_Task statement_
Go to the line holding "(** Every entry" in the entries below and write out exactly every line down to and including the line holding "Variable cfg : Config.".

_Information given_

(* ===== verification/CodegenTasks.v ===== *)
(** The code generation of one unit of an archive, of
    Mojo/lib/Compiler/ObjectCompiler/ObjectCompiler.cpp: the tasks that compile
    the pieces of an optimized module, the copies they leave for --save-temps,
    the profiler that LLVM's passes call back, and the emission of LLVM IR and
    assembly.  LLVM's passes and the backend are parameters. *)
From stdpp Require Import gmap sets.
From S2P Require Import Prelude StringRef EmitArchive.

#[local] Open Scope string_scope.
#[local] Open Scope Z_scope.

Module CodegenTasks.
Import EmitArchive.

#[local] Abbreviation length := List.length (only parsing).

(** ** The profiler *)

Inductive IRUnit := ModuleIR (name : string) | FunctionIR (name : string) | SCCIR (name : string) | LoopIR (name : string).
Definition getLLVMIRName (ir : IRUnit) : string :=
  match ir with ModuleIR name => "[module](" ++ name ++ ")" | FunctionIR name | SCCIR name | LoopIR name => name end.

(** The callbacks that LLVMTimeTraceInstrumentation registers. *)
Inductive Callback :=
  | BeforeNonSkippedPass (passID : string) (ir : IRUnit)
  | AfterPass
  | AfterPassInvalidated
  | BeforeAnalysis (passID : string) (ir : IRUnit)
  | AfterAnalysis.

(** The entries that are open, the last one first, and those that have ended;
    ending an entry when none is open is an error. *)
Abbreviation Entry := (string * string)%type.
Abbreviation Profile := (list Entry * list Entry)%type.
Definition runBeforePass (passID : string) (ir : IRUnit) (p : Profile) : Profile :=
  ((passID, getLLVMIRName ir) :: fst p, snd p).
Definition runAfterPass (p : Profile) : option Profile :=
  match fst p with [] => None | e :: stack => Some (stack, (snd p ++ [e])%list) end.
Definition runCallback (p : Profile) (c : Callback) : option Profile :=
  match c with
  | BeforeNonSkippedPass passID ir | BeforeAnalysis passID ir => Some (runBeforePass passID ir p)
  | AfterPass | AfterPassInvalidated | AfterAnalysis => runAfterPass p
  end.
Fixpoint runCallbacks (cs : list Callback) (p : Profile) : option Profile :=
  match cs with [] => Some p | c :: cs => p ← runCallback p c; runCallbacks cs p end.

(** What LLVM promises: every pass and analysis that begins ends once, after
    those it has begun, and a pass that has deleted what it ran on ends with the
    other callback.  With it, the entries in the order in which they end. *)
Definition endsPass (c : Callback) : bool := match c with AfterPass | AfterPassInvalidated => true | _ => false end.
Inductive Nested : list Callback → list Entry → Prop :=
  | Nested_nil : Nested [] []
  | Nested_pass passID ir inner ended after rest ended' :
      endsPass after = true → Nested inner ended → Nested rest ended' →
      Nested (BeforeNonSkippedPass passID ir :: inner ++ after :: rest) (ended ++ (passID, getLLVMIRName ir) :: ended')
  | Nested_analysis passID ir inner ended rest ended' :
      Nested inner ended → Nested rest ended' →
      Nested (BeforeAnalysis passID ir :: inner ++ AfterAnalysis :: rest) (ended ++ (passID, getLLVMIRName ir) :: ended').

Lemma runCallbacks_app cs cs' p : runCallbacks (cs ++ cs') p = runCallbacks cs p ≫= runCallbacks cs'.
Proof.
  revert p. induction cs as [|c cs IH]; intros p; [done|]. simpl. destruct (runCallback p c); simpl; [apply IH|done].
Qed.

(** Every entry that is opened is ended, with the name of what its pass ran
    on, and those that were open before are untouched. *)
Theorem profiler_balanced cs ended stack done_ : Nested cs ended →
  runCallbacks cs (stack, done_) = Some (stack, (done_ ++ ended)%list).
Proof.
  intros H. revert stack done_. induction H as [|passID ir inner ended after rest ended' Ha _ IH1 _ IH2
    |passID ir inner ended rest ended' _ IH1 _ IH2]; intros stack done_.
  - simpl. by rewrite app_nil_r.
  - cbn [runCallbacks runCallback mbind option_bind]. rewrite runCallbacks_app. unfold runBeforePass. rewrite IH1.
    destruct after; try done; simpl; rewrite IH2, <- !app_assoc; done.
  - cbn [runCallbacks runCallback mbind option_bind]. rewrite runCallbacks_app. unfold runBeforePass. rewrite IH1. simpl.
    by rewrite IH2, <- !app_assoc.
Qed.

(** ** The names of the copies *)

(** The prefix of a task: the number of its unit and that of its piece. *)
Definition taskPrefix (saveTempsPrefix : string) (moduleIdx splitIdx : option Z) : string :=
  if isEmpty saveTempsPrefix then saveTempsPrefix
  else saveTempsPrefix
       ++ match moduleIdx with Some i => "_" ++ decimal i | None => "" end
       ++ match splitIdx with Some i => "__" ++ decimal i | None => "" end.
Definition optPrefix (saveTempsPrefix : string) (moduleIdx : option Z) : string :=
  match moduleIdx with
  | Some i => if isEmpty saveTempsPrefix then saveTempsPrefix else saveTempsPrefix ++ "." ++ decimal i
  | None => saveTempsPrefix
  end.

(** Prefix and suffix of a copy. *)
Abbreviation TempFile := (string * string)%type.

(** ** The tasks *)

(** What a task leaves for the link: the bitcode of the compiled module, the
    machine functions, the module they refer to, the names of its functions and
    the number of the piece. *)
Record MCInfo (MMI : Type) := mkMCInfo {
  mcBitcode : string; machineModuleInfo : MMI; mcModule : Module_; fnNameToFnPtr : gset string; mcSplitIdx : option Z
}.
Arguments mkMCInfo {MMI}.
Arguments mcBitcode {MMI}.
Arguments machineModuleInfo {MMI}.
Arguments mcModule {MMI}.
Arguments fnNameToFnPtr {MMI}.
Arguments mcSplitIdx {MMI}.

Inductive FileType := ObjectFile | AssemblyFile.

Section Tasks.
Context {SR : StringRefOps} {MMI : Type}.
Variable cfg : Config.
(** The options as they print themselves; bitcode; the copies, which may fail. *)
Variable printOptions : string.
Variable writeBitcode : Module_ → string.
Variable parseBitcode : string → option Module_.
Variable writeTempModule : string → string → Module_ → bool.
(** The registry of backends, and the creation of a target machine from options
    that the backend has adjusted. *)
Variable lookupBackend : ErrorOr unit.
Variable defaultCreateTargetMachine : ErrorOr unit.

Definition createTargetMachine : ErrorOr unit := _ ← lookupBackend; defaultCreateTargetMachine.

(** The verifier, which only development builds run; whether passes cannot be
    added; the passes, with what they print. *)
Variable production : bool.
Variable verifyModule : Module_ → bool.
Variable addPassesToEmitMC : Z → bool.
Variable addPassesToEmitFile : FileType → bool.
Variable runPasses : Module_ → Module_ * MMI * string.

(** [runLlcPasses]: the module, what was printed, and the machine functions when
    it stops before printing. *)
Definition runLlcPasses (fileType : FileType) (stopBeforeAsmPrint : bool) (numFunctionsBase : Z) (module : Module_)
    : option (Module_ * string * option MMI) :=
  if negb production && verifyModule module then None
  else if (if stopBeforeAsmPrint then addPassesToEmitMC numFunctionsBase else addPassesToEmitFile fileType) then None
  else let '(module, machineModuleInfo, os) := runPasses module in
       Some (module, os, if stopBeforeAsmPrint then Some machineModuleInfo else None).

Abbreviation Task A := (Early TempFile (ErrorOr (MCInfo MMI)) A).
Definition setToError {A} (msg : string) : Task A := return_ (Error msg).
(** A copy, and the result when it cannot be written. *)
Definition writeTemp {R} (prefix suffix : string) (module : Module_) (failed : R) : Early TempFile R unit :=
  _ ← tell (prefix, suffix);
  if writeTempModule prefix suffix module then mret tt else return_ failed.

Definition resultKey : string := "compileOptimizedLLVMModuleToObject(" ++ printOptions ++ ")".

(** Puts the machine functions on the shared target machine. *)
Variable resetSubtargetInfo : MMI → MMI.

(** [compileOptimizedLLVMModuleToObject]: the task. *)
Definition compileOptimizedLLVMModuleToObject (isParLLC : bool) (moduleIdx splitIdx : option Z) (numFunctionBase : Z)
    (module : Module_) : Task (MCInfo MMI) :=
  let keyBuf := if isParLLC then resultKey ++ writeBitcode module else "" in
  let nonBitcodeKeySize := if isParLLC then String.length resultKey else O in
  if isCodegenInterprocedural cfg && isParLLC
  then setToError "cannot do per function codegen for an inter-procedural backend."
  else
    module ← (if isParLLC then
                match parseBitcode (drop_front keyBuf nonBitcodeKeySize) with
                | None => setToError "failed to load LLVM IR bitcode"
                | Some module => mret module
                end
              else mret module);
    _ ← orElseReturn createTargetMachine (fun _ => setToError "failed to create TargetMachine");
    let prefix := taskPrefix (saveTempsPrefix cfg) moduleIdx splitIdx in
    _ ← writeTemp prefix ".pre-llc" module (Error "failed save pre-llc llvm IR");
    match runLlcPasses ObjectFile true numFunctionBase module with
    | None | Some (_, _, None) => setToError "llc failed to codegen LLVM IR to object code"
    | Some (module, _, Some mmi) =>
        _ ← (if isEmpty (saveTempsPrefix cfg) then mret tt
             else writeTemp prefix ".post-llc" module (Error "failed save post-llc llvm IR"));
        mret (mkMCInfo (writeBitcode module) (resetSubtargetInfo mmi) module (list_to_set (map fnName (functions module))) splitIdx)
    end.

_Output for this task_
(** Every entry that is opened is ended, with the name of what its pass ran
    on, and those that were open before are untouched. *)
Theorem profiler_balanced cs ended stack done_ : Nested cs ended →
  runCallbacks cs (stack, done_) = Some (stack, (done_ ++ ended)%list).
Proof.
  intros H. revert stack done_. induction H as [|passID ir inner ended after rest ended' Ha _ IH1 _ IH2
    |passID ir inner ended rest ended' _ IH1 _ IH2]; intros stack done_.
  - simpl. by rewrite app_nil_r.
  - cbn [runCallbacks runCallback mbind option_bind]. rewrite runCallbacks_app. unfold runBeforePass. rewrite IH1.
    destruct after; try done; simpl; rewrite IH2, <- !app_assoc; done.
  - cbn [runCallbacks runCallback mbind option_bind]. rewrite runCallbacks_app. unfold runBeforePass. rewrite IH1. simpl.
    by rewrite IH2, <- !app_assoc.
Qed.

(** ** The names of the copies *)

(** The prefix of a task: the number of its unit and that of its piece. *)
Definition taskPrefix (saveTempsPrefix : string) (moduleIdx splitIdx : option Z) : string :=
  if isEmpty saveTempsPrefix then saveTempsPrefix
  else saveTempsPrefix
       ++ match moduleIdx with Some i => "_" ++ decimal i | None => "" end
       ++ match splitIdx with Some i => "__" ++ decimal i | None => "" end.
Definition optPrefix (saveTempsPrefix : string) (moduleIdx : option Z) : string :=
  match moduleIdx with
  | Some i => if isEmpty saveTempsPrefix then saveTempsPrefix else saveTempsPrefix ++ "." ++ decimal i
  | None => saveTempsPrefix
  end.

(** Prefix and suffix of a copy. *)
Abbreviation TempFile := (string * string)%type.

(** ** The tasks *)

(** What a task leaves for the link: the bitcode of the compiled module, the
    machine functions, the module they refer to, the names of its functions and
    the number of the piece. *)
Record MCInfo (MMI : Type) := mkMCInfo {
  mcBitcode : string; machineModuleInfo : MMI; mcModule : Module_; fnNameToFnPtr : gset string; mcSplitIdx : option Z
}.
Arguments mkMCInfo {MMI}.
Arguments mcBitcode {MMI}.
Arguments machineModuleInfo {MMI}.
Arguments mcModule {MMI}.
Arguments fnNameToFnPtr {MMI}.
Arguments mcSplitIdx {MMI}.

Inductive FileType := ObjectFile | AssemblyFile.

Section Tasks.
Context {SR : StringRefOps} {MMI : Type}.
Variable cfg : Config.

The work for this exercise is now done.